Dr Vincent Morrow, the Witch Doctor of the title is a astonishing creation, bursting with life and arrogant confidence that make the moments when he is overwhelmed even more effective. He is wonderfully competent without every being overly so, he makes colossal mistakes and deals with them in smart and unexpected ways. One of the very many pleasures of the book is the way that Brandon Seifert gives Morrow problems that are actually severe enough to test him and have to solve them in line with being a witch doctor. The supporting cast are no slouches either, Catrina Macbrey, a pathologist and witch doctor is capable of providing head to head competition for Morrow, while  Penny Dreadful , Morrows haunted assistant who eats monsters has unexpected depth. Eric Gast, the ex-military paramedic supporting Morrow and still feeling his way into the world of medicinal magic balances Morrow and Penny and the rest of the cast are all full of life and vigour and demanding and deserving the readers attention.

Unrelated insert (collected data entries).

(** The setup stage of a host-to-device request with a data stage that
    fits the receive buffer. *)
Lemma handle_setup_out_run (m : machine) :
  flag_set (bmRequestType (setup_of (usbfs_outbuf m))) 0x80 = false ->
  0 < wLength (setup_of (usbfs_outbuf m)) ->
  wLength (setup_of (usbfs_outbuf m)) <= DFU_TRANSFERSIZE ->
  exists m',
    usbfs_handle_setup m = Ret tt m' /\
    bytes (usbfs_state m') = wLength (setup_of (usbfs_outbuf m)) /\
    log m' = log m ++ prepare_out_events (regs m) /\
    usbfs_outbuf m' = usbfs_outbuf m /\
    dfu m' = dfu m /\ usbfs_reboot_on_ack m' = usbfs_reboot_on_ack m.
Proof.
  intros Hdir Hpos Hfit.
  unfold usbfs_handle_setup, usbfs_ep0out_prepare_out, set_bits, set_bytes,
    put_state, get_state, get_setup, bind, load, store. cbn.
  rewrite Hdir.
  assert (H0 : (wLength (setup_of (usbfs_outbuf m)) =? 0) = false)
    by (apply Z.eqb_neq; lia).
  assert (H1 : (wLength (setup_of (usbfs_outbuf m)) <=? outbuf_data_size) = true)
    by (apply Z.leb_le; exact Hfit).
  rewrite H0, H1. cbn.
  eexists. split; [reflexivity|]. cbn.
  rewrite <- !app_assoc. repeat split.
Qed.

(** C9: an endpoint 0 event with no SETUP flag pending, a remaining count
    of zero and [usbfs_reboot_on_ack] set writes the unlock key and then
    the reset command to the debug unit and does not return: whatever
    follows the call is not run.  With the flag clear the same event only
    acknowledges the endpoint flags and returns. *)
Theorem reboot_on_ack_resets (m : machine) :
  flag_set (regs m (DOEP_INTF 0)) USBFS_DOEPINTF_STPF = false ->
  bytes (usbfs_state m) = 0 ->
  (usbfs_reboot_on_ack m = true ->
   exists m',
     usbfs_handle_ep0 m = SystemReset m' /\
     log m' = log m ++ ack_events (regs m) ++
              [Store DBG_KEY DBG_KEY_UNLOCK; Store DBG_CMD DBG_CMD_RESET] /\
     regs m' DBG_KEY = DBG_KEY_UNLOCK /\
     regs m' DBG_CMD = DBG_CMD_RESET /\
     (forall k : unit -> M unit, bind usbfs_handle_ep0 k m = SystemReset m')) /\
  (usbfs_reboot_on_ack m = false ->
   exists m',
     usbfs_handle_ep0 m = Ret tt m' /\
     log m' = log m ++ ack_events (regs m)).
Proof.
  intros Hstp Hbytes. split; intros Hreboot.
  - assert (Hrun : exists m', usbfs_handle_ep0 m = SystemReset m' /\
       log m' = log m ++ ack_events (regs m) ++
                [Store DBG_KEY DBG_KEY_UNLOCK; Store DBG_CMD DBG_CMD_RESET] /\
       regs m' DBG_KEY = DBG_KEY_UNLOCK /\ regs m' DBG_CMD = DBG_CMD_RESET).
    { run_driver. rewrite Hstp. cbn. rewrite Hbytes. cbn. rewrite Hreboot.
      eexists. split; [reflexivity|]. cbn. rewrite <- !app_assoc.
      repeat split. }
    destruct Hrun as (m' & Hrun & Hlog & Hkey & Hcmd).
    exists m'. repeat split; auto.
    intros k. now apply bind_system_reset.
  - run_driver. rewrite Hstp. cbn. rewrite Hbytes. cbn. rewrite Hreboot.
    eexists. split; [reflexivity|]. cbn. now rewrite <- !app_assoc.
Qed.

(** C4, as the code has it: a host-to-device setup packet whose data stage
    is longer than [usbfs_outbuf.data] is rejected: the IN endpoint is
    stalled, SETUP-only reception is armed again, no handler is called, and
    the cursors and the receive buffer are not written.  The remaining
    count is not left as it was: it is zero afterwards, reset as for
    every setup packet. *)
Theorem oversized_out_rejected (m : machine) :
  flag_set (bmRequestType (setup_of (usbfs_outbuf m))) 0x80 = false ->
  0 < wLength (setup_of (usbfs_outbuf m)) ->
  DFU_TRANSFERSIZE < wLength (setup_of (usbfs_outbuf m)) ->
  exists m',
    usbfs_handle_setup m = Ret tt m' /\
    log m' = log m ++ stall_events (regs m) ++ prepare_setup_events (regs m) /\
    usbfs_state m' = {| ep0out := ep0out (usbfs_state m);
                        ep0in := ep0in (usbfs_state m);
                        bytes := 0 |} /\
    usbfs_outbuf m' = usbfs_outbuf m /\
    rxfifo m' = rxfifo m /\ rxwords m' = rxwords m /\
    dfu m' = dfu m /\ usbfs_reboot_on_ack m' = usbfs_reboot_on_ack m.
Proof.
  intros Hdir Hpos Hbig.
  run_driver.
  rewrite Hdir.
  assert (H0 : (wLength (setup_of (usbfs_outbuf m)) =? 0) = false)
    by (apply Z.eqb_neq; lia).
  assert (H1 : (wLength (setup_of (usbfs_outbuf m)) <=? outbuf_data_size) = false)
    by (apply Z.leb_gt; exact Hbig).
  rewrite H0, H1. cbn.
  eexists. split; [reflexivity|]. cbn.
  rewrite <- !app_assoc. repeat split.
Qed.



(** C5: for a device-to-host setup packet whose handler returns a length
    [r >= 0], the IN data stage is set up with [min r wLength] bytes from
    the handler's data, the first packet armed with at most 64 of them,
    and the OUT endpoint armed for the status stage.  GET_DESCRIPTOR with
    value 0x0100, index 0 and [wLength] 64 is dispatched to the descriptor
    handler and sets up the 18 bytes of the device descriptor. *)
Theorem in_stage_armed_min :
  (forall (m : machine) r d m1,
      flag_set (bmRequestType (setup_of (usbfs_outbuf m))) 0x80 = true ->
      usbfs_setup_handler_run (setup_of (usbfs_outbuf m)) [] (with_bytes 0 m) =
        Ret (r, d) m1 ->
      0 <= r ->
      exists m',
        usbfs_handle_setup m = Ret tt m' /\
        bytes (usbfs_state m') = Z.min r (wLength (setup_of (usbfs_outbuf m))) /\
        ep0in (usbfs_state m') = d /\
        log m' =
          log m1 ++
          in_packet_events (regs m1)
            (Z.min (Z.min r (wLength (setup_of (usbfs_outbuf m)))) 64) d ++
          prepare_out_events (regs m1)) /\
  (forall data,
      usbfs_setup_handler_run get_descriptor_device_64 data =
      usbfs_handle_get_descriptor get_descriptor_device_64 data) /\
  (forall m : machine,
      setup_of (usbfs_outbuf m) = get_descriptor_device_64 ->
      exists m',
        usbfs_handle_setup m = Ret tt m' /\
        bytes (usbfs_state m') = 18 /\
        ep0in (usbfs_state m') = usbfs_descriptor_device /\
        List.length usbfs_descriptor_device = 18%nat /\
        log m' = log m ++ in_packet_events (regs m) 18 usbfs_descriptor_device ++
                 prepare_out_events (regs m)).
Proof.
  split; [|split].
  - intros m r d m1 Hdir Hrun Hr.
    destruct (handle_setup_in_run m r d m1 Hdir Hrun Hr)
      as (m' & Hsetup & Hb & Hin & _ & _ & Hlog).
    exists m'. auto.
  - intros data. reflexivity.
  - intros m Hp.
    unfold usbfs_handle_setup, set_bytes, set_ep0in, put_state, get_state,
      get_setup, bind. cbn.
    rewrite Hp.
    change (usbfs_setup_handler_run get_descriptor_device_64 [])
      with (usbfs_handle_get_descriptor get_descriptor_device_64 []).
    cbn.
    rewrite ep0in_transfer_run. cbn.
    unfold usbfs_ep0out_prepare_out, set_bits, bind, load, store. cbn.
    eexists. split; [reflexivity|]. cbn.
    rewrite <- !app_assoc. repeat split.
Qed.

The wonderful cast hide just how tightly plotted the book is, the action is very cleverly set up and nothing is wasted, the reveals are carefully staged and nothing is wasted. There are so many ideas that the book feels as if it is barely contained within the covers, the very funny, pitch black humor gives considerable bite to the action.
Lukas Ketner's art is so exact and purposeful that it too hides its craft in plain sight. The cast, human and otherwise, are just so confident and expressive and they move through such a detailed and exact physical context that it all just seems normal. The expressiveness of the cast, their fluid actions bring out every nuance of the story and make the emotional context visible and unobtrusive.
Andy Troy's colours are astonishing, they are subtle and explosive when required, they add depth and draw out the details of the art, they are so natural that they are invisible and worth savoring in their own right.
This is a great comic by a really talented team.